It’s my birthday today. The day I’ve been dreading. I’m 50 years old today. I haven’t been dreading being 50, age is but a number. No, I’ve been dreading my birthday. Granted I have never been one for birthdays – I hate being the centre of attention despite what my step-father says.

When it’s your birthday you are suppose to revel in the spotlight, everyone expects you to behave in a certain way. You’re supposed to smile and be happy all day but I just don’t feel like it, I haven’t even got up yet. I will have to in a minute – I can stay in bed all day. But then I will have to put on my birthday face, be all excited about gifts and cards my nearest and dearest have bought for me. Except this year it’s different. This year there will be no birthday wish from my mother, not since she disowned me. My sin, wanting to be well.

It is now nearly thirteen weeks since I last heard from her and far more weeks since I saw her. The last text message she sent me was to say that all the disgusting abusive text messages my stepfather, her third husband, had sent were sent to me with her full knowledge and blessing. It was also to explain in graphic detail things my abuser, her second husband, had done to her. These things she could tell me, she said, because she was never going to see me again. I can only assume it was to make me feel that her life had been much worse than mine therefore justifying her renewed hatred of me and nullifying any pain I was feeling. After all, the abuse I had suffered was my fault – her words.

As I am writing this I have now reached the evening of my birthday. The day has been quite pleasant, more pleasant than I thought it would be. My husband, children and my stepson have made it their aim to make me feel special. The cards they purchased had lovely handwritten messages of love in them – cards have always meant far more to me than gifts. Words from the heart mean the world. To have them in my life I am blessed.

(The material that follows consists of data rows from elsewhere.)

(** X8.  With at least one anomaly among labels and scores of equal length,
    [custom_average_precision] returns a number between 0 and 1. *)
Theorem custom_average_precision_range :
  forall (labels : list bool) (scores : list Q),
    length labels = length scores ->
    (1 <= count_true labels)%nat ->
    exists q,
      custom_average_precision labels scores = Returns (Finite q) /\
      (0 <= q <= 1)%Q.
Proof.
  intros labels scores Hlen Hsome.
  unfold custom_average_precision.
  pose proof (ranked_labels_perm labels scores Hlen) as Hperm.
  pose proof (ranked_length labels scores) as Hrl.
  rewrite <- Hlen, Nat.min_id in Hrl.
  set (ia := map snd (sorted (zip scores labels))) in *.
  destruct (sorted (zip scores labels)) as [| p rest] eqn:E.
  { pose proof (count_true_le_length labels). subst ia. cbn in Hrl. lia. }
  cbn [column1 bind]. fold ia.
  rewrite precision_at_n_returns. cbn [bind].
  unfold effective_n_max. cbn [Z.eqb]. rewrite Nat2Z.id.
  unfold np_mul. rewrite !length_map, length_seq.
  fold ia. rewrite Hrl, Hlen, Nat.eqb_refl. cbn [bind].
  set (P := map (p_at (map snd (sorted (zip scores ia))))
                (seq 1 (length scores))).
  assert (HP : Forall (fun x => 0 <= x <= 1)%Q P).
  { apply Forall_map, Forall_forall. intros k Hk. apply in_seq in Hk.
    apply p_at_bounds. lia. }
  destruct (weighted_sum_bounds ia P HP) as [H0 H1].
  assert (Hden : (np_sum (map b2q ia) == inject_Z (Z.of_nat (count_true labels)))%Q).
  { rewrite np_sum_labels. now rewrite (count_true_perm _ _ Hperm). }
  assert (Hpos : (0 < np_sum (map b2q ia))%Q).
  { rewrite Hden. apply inject_Z_pos. lia. }
  rewrite np_truediv_finite by lra.
  eexists. split; [reflexivity |].
  rewrite <- np_sum_fold_right in H0, H1. rewrite <- np_sum_fold_right in H1.
  split.
  - apply Qle_shift_div_l; [exact Hpos | lra].
  - apply Qle_shift_div_r; [exact Hpos | lra].
Qed.

Lemma custom_average_precision_range_witness :
  exists q,
    custom_average_precision [false; false; true] [1; 3; 2]%Q
    = Returns (Finite q) /\
    (0 <= q <= 1)%Q.
Proof.
  apply (custom_average_precision_range [false; false; true] [1; 3; 2]%Q).
  - reflexivity.
  - cbn. lia.
Defined.

(** ** The running sums of [cusum] *)

Section CusumSums.

Context {I : Type}.
Variables mean shift : Q.

(** The rows computed from a given pair of sums. *)
Let rows_from (hs ls : Q) (data : frame I) : list (cusum_row I) :=
  map (fun r => mk_row (fst (fst r)) (snd (fst r))
                       (fst (snd r)) (snd (snd r)))
      (combine data (running_sums mean shift hs ls (map snd data))).

Lemma rows_of_from (data : frame I) :
  rows_of mean shift data = rows_from 0 0 data.
Proof. reflexivity. Qed.

(** Each row's sums against the sums before it and the row's value. *)
Lemma rows_from_step (hs ls : Q) (data : frame I) :
  (0 <= hs)%Q -> (ls <= 0)%Q ->
  Forall (fun r =>
            (0 <= High_Cusum r /\ Low_Cusum r <= 0 /\
             row_value r - mean - shift <= High_Cusum r /\
             Low_Cusum r <= row_value r - mean + shift)%Q /\
            ((High_Cusum r == 0)%Q -> High_Cusum r = 0%Q) /\
            ((Low_Cusum r == 0)%Q -> Low_Cusum r = 0%Q))
         (rows_from hs ls data).
Proof.
  revert hs ls. induction data as [| [ix v] data IH]; intros hs ls Hh Hl.
  - constructor.
  - unfold rows_from. cbn [map running_sums combine fst snd].
    set (x := (hs + v - mean - shift)%Q). set (y := (ls + v - mean + shift)%Q).
    pose proof (Q.le_max_l 0 x) as M1. pose proof (Q.le_max_r 0 x) as M2.
    pose proof (Q.le_min_l 0 y) as N1. pose proof (Q.le_min_r 0 y) as N2.
    constructor.
    + cbn [High_Cusum Low_Cusum row_value]. unfold x, y in *.
      split; [repeat split; lra |]. split.
      * unfold Qmax, GenericMinMax.gmax.
        destruct (Qcompare_spec 0 (hs + v - mean - shift)) as [E | L | G];
          try reflexivity.
        intros H0. rewrite H0 in L. now apply Qlt_irrefl in L.
      * unfold Qmin, GenericMinMax.gmin.
        destruct (Qcompare_spec 0 (ls + v - mean + shift)) as [E | L | G];
          try reflexivity.
        intros H0. rewrite H0 in G. now apply Qlt_irrefl in G.
    + apply IH; assumption.
Qed.

Lemma running_sums_quiet (values : list Q) :
  Forall (fun v => mean - shift <= v <= mean + shift)%Q values ->
  running_sums mean shift 0 0 values = map (fun _ => (0%Q, 0%Q)) values.
Proof.
  induction 1 as [| v values Hv _ IH]; [reflexivity |].
  cbn [map]. rewrite running_sums_cons.
  assert (Hh : py_max 0 (0 + v - mean - shift) = 0%Q).
  { unfold py_max. replace (Qltb 0 (0 + v - mean - shift)) with false;
      [reflexivity |]. symmetry. apply Qltb_ge. lra. }
  assert (Hl : py_min 0 (0 + v - mean + shift) = 0%Q).
  { unfold py_min. replace (Qltb (0 + v - mean + shift) 0) with false;
      [reflexivity |]. symmetry. apply Qltb_ge. lra. }
  rewrite Hh, Hl, IH. reflexivity.
Qed.

Lemma rows_from_app (d1 d2 : frame I) (hs ls : Q) :
  (d1 = [] -> hs = 0%Q /\ ls = 0%Q) ->
  (forall r, nth_error (rows_from hs ls d1) (length d1 - 1) = Some r ->
             High_Cusum r = 0%Q /\ Low_Cusum r = 0%Q) ->
  rows_from hs ls (d1 ++ d2) = rows_from hs ls d1 ++ rows_from 0 0 d2.
Proof.
  revert hs ls. induction d1 as [| [ix v] d1 IH]; intros hs ls Hnil Hlast.
  - destruct (Hnil eq_refl) as [-> ->]. reflexivity.
  - unfold rows_from. cbn [app map running_sums combine fst snd].
    f_equal. apply IH.
    + intros ->. cbn [length Nat.sub] in Hlast.
      exact (Hlast _ eq_refl).
    + intros r Hr. apply Hlast.
      destruct d1 as [| row d1]; [destruct (length [] - 1)%nat; discriminate Hr |].
      cbn [length Nat.sub] in *. rewrite Nat.sub_0_r in *. exact Hr.
Qed.

Lemma rows_of_step (data : frame I) :
  Forall (fun r =>
            (0 <= High_Cusum r /\ Low_Cusum r <= 0 /\
             row_value r - mean - shift <= High_Cusum r /\
             Low_Cusum r <= row_value r - mean + shift)%Q /\
            ((High_Cusum r == 0)%Q -> High_Cusum r = 0%Q) /\
            ((Low_Cusum r == 0)%Q -> Low_Cusum r = 0%Q))
         (rows_of mean shift data).
Proof.
  rewrite rows_of_from. apply rows_from_step; apply Qle_refl.
Qed.

Lemma rows_of_length (data : frame I) :
  length (rows_of mean shift data) = length data.
Proof.
  rewrite <- (rows_of_points mean shift data) at 2. now rewrite length_map.
Qed.

Lemma rows_of_app (d1 d2 : frame I) :
  (forall r,
     nth_error (rows_of mean shift d1) (length (rows_of mean shift d1) - 1)
     = Some r ->
     (High_Cusum r == 0 /\ Low_Cusum r == 0)%Q) ->
  rows_of mean shift (d1 ++ d2)
  = rows_of mean shift d1 ++ rows_of mean shift d2.
Proof.
  intros Hzero. rewrite !rows_of_from. apply rows_from_app; [auto |].
  intros r Hr. rewrite <- rows_of_from, <- rows_of_length in Hr.
  destruct (Hzero r Hr) as [Hh Hl].
  pose proof (rows_of_step d1) as Hstep. rewrite Forall_forall in Hstep.
  destruct (Hstep r (nth_error_In _ _ Hr)) as (_ & Hh0 & Hl0).
  auto.
Qed.

End CusumSums.

(** ** Further properties of [cusum] *)

(** X9.  The high sum is never negative and the low sum never positive, and at
    every point the high sum is at least the point's excess over
    [mean + shift] and the low sum at most its excess over
    [mean - shift]. *)
Theorem cusum_sums_bounds {I : Type} :
  forall (data : frame I) (mean shift threshold : Q),
  exists rows anoms,
    cusum data mean shift threshold = Returns (rows, anoms) /\
    Forall (fun r : cusum_row I =>
              0 <= High_Cusum r /\ Low_Cusum r <= 0 /\
              row_value r - mean - shift <= High_Cusum r /\
              Low_Cusum r <= row_value r - mean + shift)%Q rows.
Proof.
  intros data mean shift threshold.
  eexists. eexists. split; [apply cusum_returns |].
  eapply Forall_impl; [| apply rows_of_step].
  intros r [H _]. exact H.
Qed.
(** * Dolly Hotel admin API: category, room and gallery lifecycle

    A shallow embedding of the route handlers under [app/api/admin]
    (rooms, categories/[id], gallery, gallery/[id]), of [app/api/upload],
    of the browser fetch wrapper [lib/api-client.ts] and of what the
    admin dashboard loads and sends, with the properties the design
    document states about them and further properties of the code.

    JavaScript strings are modelled as [string]: sequences of code
    units below 256 (Latin-1).  Regular-expression work is done on
    [list ascii].  A handler is a computation in a small state and
    exception monad over the relational store and a trace of the calls
    it makes; what lies outside the sources (the session guard, the
    validation schemas, the storage service, the schema's constraints)
    is either a field of the environment or modelled from the design
    document, and says so. *)

From Stdlib Require Import List String Ascii Bool Arith ZArith Lia.
From Stdlib Require Import Permutation Sorted DecimalString.
From Stdlib Require QArith Qround.
Import ListNotations.

Set Implicit Arguments.

(* ================================================================== *)
(** * Characters and strings *)
(* ================================================================== *)

Module Str.

Definition chars (s : string) : list ascii := list_ascii_of_string s.
Definition of_chars (l : list ascii) : string := string_of_list_ascii l.
Lemma sizes_agree_on_ascii_names_witness :
  let h : Heap :=
    [ {| name := js "Model";
         properties := [ {| pid := 0; type := PROPERTY_STRING; value := VString [233; 233] |} ];
         children := [1%nat]; size := None; propertySize := None |};
      {| name := js "Version";
         properties := [ {| pid := 1; type := PROPERTY_INT_32; value := num 232 |} ];
         children := []; size := None; propertySize := None |} ] in
  let buf := buffer_of 128 (repeat 0 27) in
  exists total h' nd buf',
    Forall (fun nd => Forall (fun c => c < 128) (name nd)) h /\
    calculateNodeTreeSize 3 (ASet [0%nat]) h = Ok (total, h') /\
    reachable h [0%nat] 0%nat /\
    h' !! 0%nat = Some nd /\
    writeNode 2 h' 0%nat buf = Ok buf' /\
    exists s bs,
      size nd = Some s /\
      appended buf buf' bs /\
      Z.of_nat (length bs) = s /\
      take 4 bs = le_bytes 4 (offset buf + s) /\
      offset buf' = offset buf + s.
Proof.
  intros h buf.
  assert (H0 : Forall (fun nd => Forall (fun c => c < 128) (name nd)) h).
  { repeat constructor. }
  destruct (calculateNodeTreeSize 3 (ASet [0%nat]) h) as [[total h']| |] eqn:H1;
    [|by vm_compute in H1|by vm_compute in H1].
  assert (H2 : reachable h [0%nat] 0%nat) by (apply reachable_root, list_elem_of_here).
  destruct (h' !! 0%nat) as [nd|] eqn:H3;
    [|vm_compute in H1; injection H1 as <- <-; by vm_compute in H3].
  destruct (writeNode 2 h' 0%nat buf) as [buf'| |] eqn:H4;
    [|vm_compute in H1; injection H1 as <- <-; by vm_compute in H4
     |vm_compute in H1; injection H1 as <- <-; by vm_compute in H4].
  exists total, h', nd, buf'.
  split; [exact H0|]. split; [reflexivity|]. split; [exact H2|]. split; [exact H3|].
  split; [exact H4|].
  exact (sizes_agree_on_ascii_names 3 2 h [0%nat] total h' 0%nat nd buf buf' H0 H1 H2 H3 H4).
Defined.

(** ** Sizing a sized tree *)

Lemma store_sizes_same s ps nd :
  size nd = Some s -> propertySize nd = Some ps -> store_sizes s ps nd = nd.
Proof. destruct nd. simpl. by intros -> ->. Qed.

My pain has been terrible today though. Not even my strongest pain killers have worked. This normally happens when I am really stressed or depressed so taking into account the day, I don’t think that should come as a big surprise to me. It took me a good few hours and a very hot bath to make it down the stairs to see everyone.

I heard nothing from my mother today. I do find it amazing that despite all that my elder brother has put her through and trust me when I say it is a lot, his birthday has never been forgotten. My crime has been to try and get well and finally put my past behind me. She obviously meant it when she said she could no longer have me in her life.

Depressed and fed up

I’m in a foul mood and I don’t know why. The slightest thing makes me snap – I feel like a grenade waiting to go off. I couldn’t even face going to therapy yesterday. Admittedly I am in a lot of pain at the moment so that gave me the excuse I needed. I’ll have to pay for the session anyway, lack of notice but even that didn’t stop me. I just want to go to bed and wake up in about ten years, maybe even longer. I haven’t even got the energy to cry.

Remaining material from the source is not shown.